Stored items
(** * Knowledge Store of the policy/legal assistant: model and properties

    Shallow embedding of [app/backend/knowledge.py] (class [KnowledgeStore])
    and of the [/chat/ask] handler of [app/api.py], together with models of
    the collaborators they drive: the vector index ([app.nlp.embedding]),
    the chunker ([app.nlp.ingest]), the answer synthesizer
    ([app.agent.qa_agent]) and the topic classifier
    ([app.models.classifier]).

    Python dictionaries are finite maps from strings to Python values,
    Python integers are [Z], similarity scores (Python floats) are exact
    rationals [Qc]; an operation that may raise runs in a state-and-exception
    monad whose state survives the exception, as the mutated objects do in
    Python.

    The routes over users and documents of [app/api.py], the authentication
    of [app/backend/auth.py], the tables of [app/backend/models.py] and the
    report of [app/utils/report.py] follow, with the database session as
    the lists of its rows. *)

From Stdlib Require Import ZArith QArith Qcanon Ascii String List Lia.
From stdpp Require Import base option list sorting gmap strings pretty.

Local Open Scope string_scope.
Local Open Scope Z_scope.
Local Open Scope list_scope.

(** ** Python values, exceptions and the state-and-exception monad *)

Module Py.

Inductive value : Type :=
| VStr (s : string)
| VInt (n : Z)
| VFloat (x : Qc).

(** [hit.get("text", "")] and friends: a dictionary read with a default. *)
Definition get (d : gmap string value) (k : string) (dflt : value) : value :=
  default dflt (d !! k).

(** [d.setdefault(k, v)]: writes only where the key is absent. *)
Definition setdefault (k : string) (v : value) (d : gmap string value)
  : gmap string value :=
  match d !! k with
  | Some _ => d
  | None => <[k := v]> d
  end.

Inductive exn : Type :=
| ValueError
| KeyError (k : string)
| TypeError
| IndexError
| AttributeError
| ZeroDivisionError
| DimensionMismatch
| IndexLoadFailure
| UnsupportedFormat
| HTTPException (status_code : Z) (detail : string).

Inductive result (A : Type) : Type :=
| Ok (a : A)
| Raise (e : exn).
Global Arguments Ok {A} a.
Global Arguments Raise {A} e.

(** A computation over a mutable state [S]: the state is returned in both
    outcomes, so that whatever was written before an exception stays
    written. *)
Definition M (S A : Type) : Type := S → result A * S.

Definition ret {S A} (a : A) : M S A := λ s, (Ok a, s).
Definition raise {S A} (e : exn) : M S A := λ s, (Raise e, s).
Definition bind {S A B} (c : M S A) (k : A → M S B) : M S B :=
  λ s, match c s with
       | (Ok a, s') => k a s'
       | (Raise e, s') => (Raise e, s')
       end.
Definition gets {S A} (f : S → A) : M S A := λ s, (Ok (f s), s).
Definition modify {S} (f : S → S) : M S unit := λ s, (Ok tt, f s).
Definition lift {S A} (r : result A) : M S A := λ s, (r, s).

(** A comprehension whose element expression may raise: it stops at the
    first exception. *)
Fixpoint traverse {A B} (f : A → result B) (l : list A) : result (list B) :=
  match l with
  | [] => Ok []
  | x :: l' =>
      match f x with
      | Raise e => Raise e
      | Ok y =>
          match traverse f l' with
          | Raise e => Raise e
          | Ok ys => Ok (y :: ys)
          end
      end
  end.

(** [d[k]] *)
Definition getitem (d : gmap string value) (k : string) : result value :=
  match d !! k with
  | Some v => Ok v
  | None => Raise (KeyError k)
  end.

Definition as_str (v : value) : result string :=
  match v with
  | VStr s => Ok s
  | _ => Raise TypeError
  end.

(** [sep.join(items)]: only strings can be joined. *)
Definition str_join (sep : string) (items : list value) : result string :=
  match traverse as_str items with
  | Ok strs => Ok (String.concat sep strs)
  | Raise e => Raise e
  end.

End Py.

Import Py.

Notation "x <- c ;; k" := (Py.bind c (λ x, k))
  (at level 100, c at next level, right associativity, only parsing).
Notation "c ;;; k" := (Py.bind c (λ _, k))
  (at level 100, right associativity, only parsing).

(** ** The vector index *)

Module VectorIndex.

(** A [pydict] is one metadata record; a [vector] one embedding. *)
Abbreviation pydict := (gmap string Py.value).
Abbreviation vector := (list Qc).

(** Modelled from the spec: the class [VectorIndex] of [app.nlp.embedding]
    is not among the sources.  Its in-memory structure is the pair of the
    embedding vectors and the metadata records (section 3, Index Record). *)
Record t : Type := mk {
  dim : nat;
  embeddings : list vector;
  metadata : list pydict;
}.

(** Modelled from the spec: what the storage directory of an index holds
    (section 4.2, [save]/[load]): nothing, something that cannot be read
    back, or a serialised embedding matrix and metadata list. *)
Inductive storage : Type :=
| Missing
| Unreadable
| Stored (vecs : list vector) (metas : list pydict).

(** [VectorIndex(dim=..., storage_dir=...)]: a fresh index holds nothing. *)
Definition new (d : nat) : t := mk d [] [].

(** Forgetting every record, as a failed [load] does. *)
Definition reset (idx : t) : t := new (dim idx).

Definition size (idx : t) : nat := length (metadata idx).

(** Structural consistency: one vector per metadata record. *)
Definition consistent (idx : t) : Prop :=
  length (embeddings idx) = length (metadata idx).

Section Ops.
(** [embed] and [similarity] are the external embedding function and
    the similarity measure (section 6). *)
Variable embed : string → vector.
Variable similarity : vector → vector → Qc.

Definition has_dim (d : nat) (v : vector) : bool := Nat.eqb (length v) d.

(** Modelled from the spec: the record kept for a text is the mapping
    derived from its chunk (section 3), that is the metadata handed in
    together with the text itself. *)
Definition stored_record (text : string) (metadata : pydict) : pydict :=
  <["text" := VStr text]> metadata.

(** Modelled from the spec: [add_texts(texts, metadatas)] (section 4.2).
    It requires as many metadata records as texts, embeds every text,
    fails with [DimensionMismatch] when a vector has not [dim]
    components, and only then appends the vectors and the records. *)
Definition add_texts (texts : list string) (metadatas : list pydict)
  : Py.M t unit :=
  if negb (Nat.eqb (length texts) (length metadatas)) then
    Py.raise Py.ValueError
  else
    let vecs := embed <$> texts in
    d <- Py.gets dim ;;
    if negb (forallb (has_dim d) vecs) then Py.raise Py.DimensionMismatch
    else Py.modify (λ idx,
           mk d (embeddings idx ++ vecs)
                (metadata idx ++ zip_with stored_record texts metadatas)).

(** One candidate of a search: insertion position, score and record. *)
Record candidate : Type := cand {
  position : nat;
  score : Qc;
  record : pydict;
}.

(** [a] ranks before [b]: higher score first, and on equal scores the
    record inserted earlier first. *)
Definition ranks_before (a b : candidate) : Prop :=
  (score b < score a)%Qc ∨ (score a = score b ∧ (position a ≤ position b)%nat).

Global Instance ranks_before_dec : RelDecision ranks_before.
Proof. intros a b. unfold ranks_before. apply _. Defined.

**What the exercise asks**
Scan the data above for the string "DimensionMismatch". Copy every line in which it appears.

**Result**
| DimensionMismatch
    fails with [DimensionMismatch] when a vector has not [dim]
    if negb (forallb (has_dim d) vecs) then Py.raise Py.DimensionMismatch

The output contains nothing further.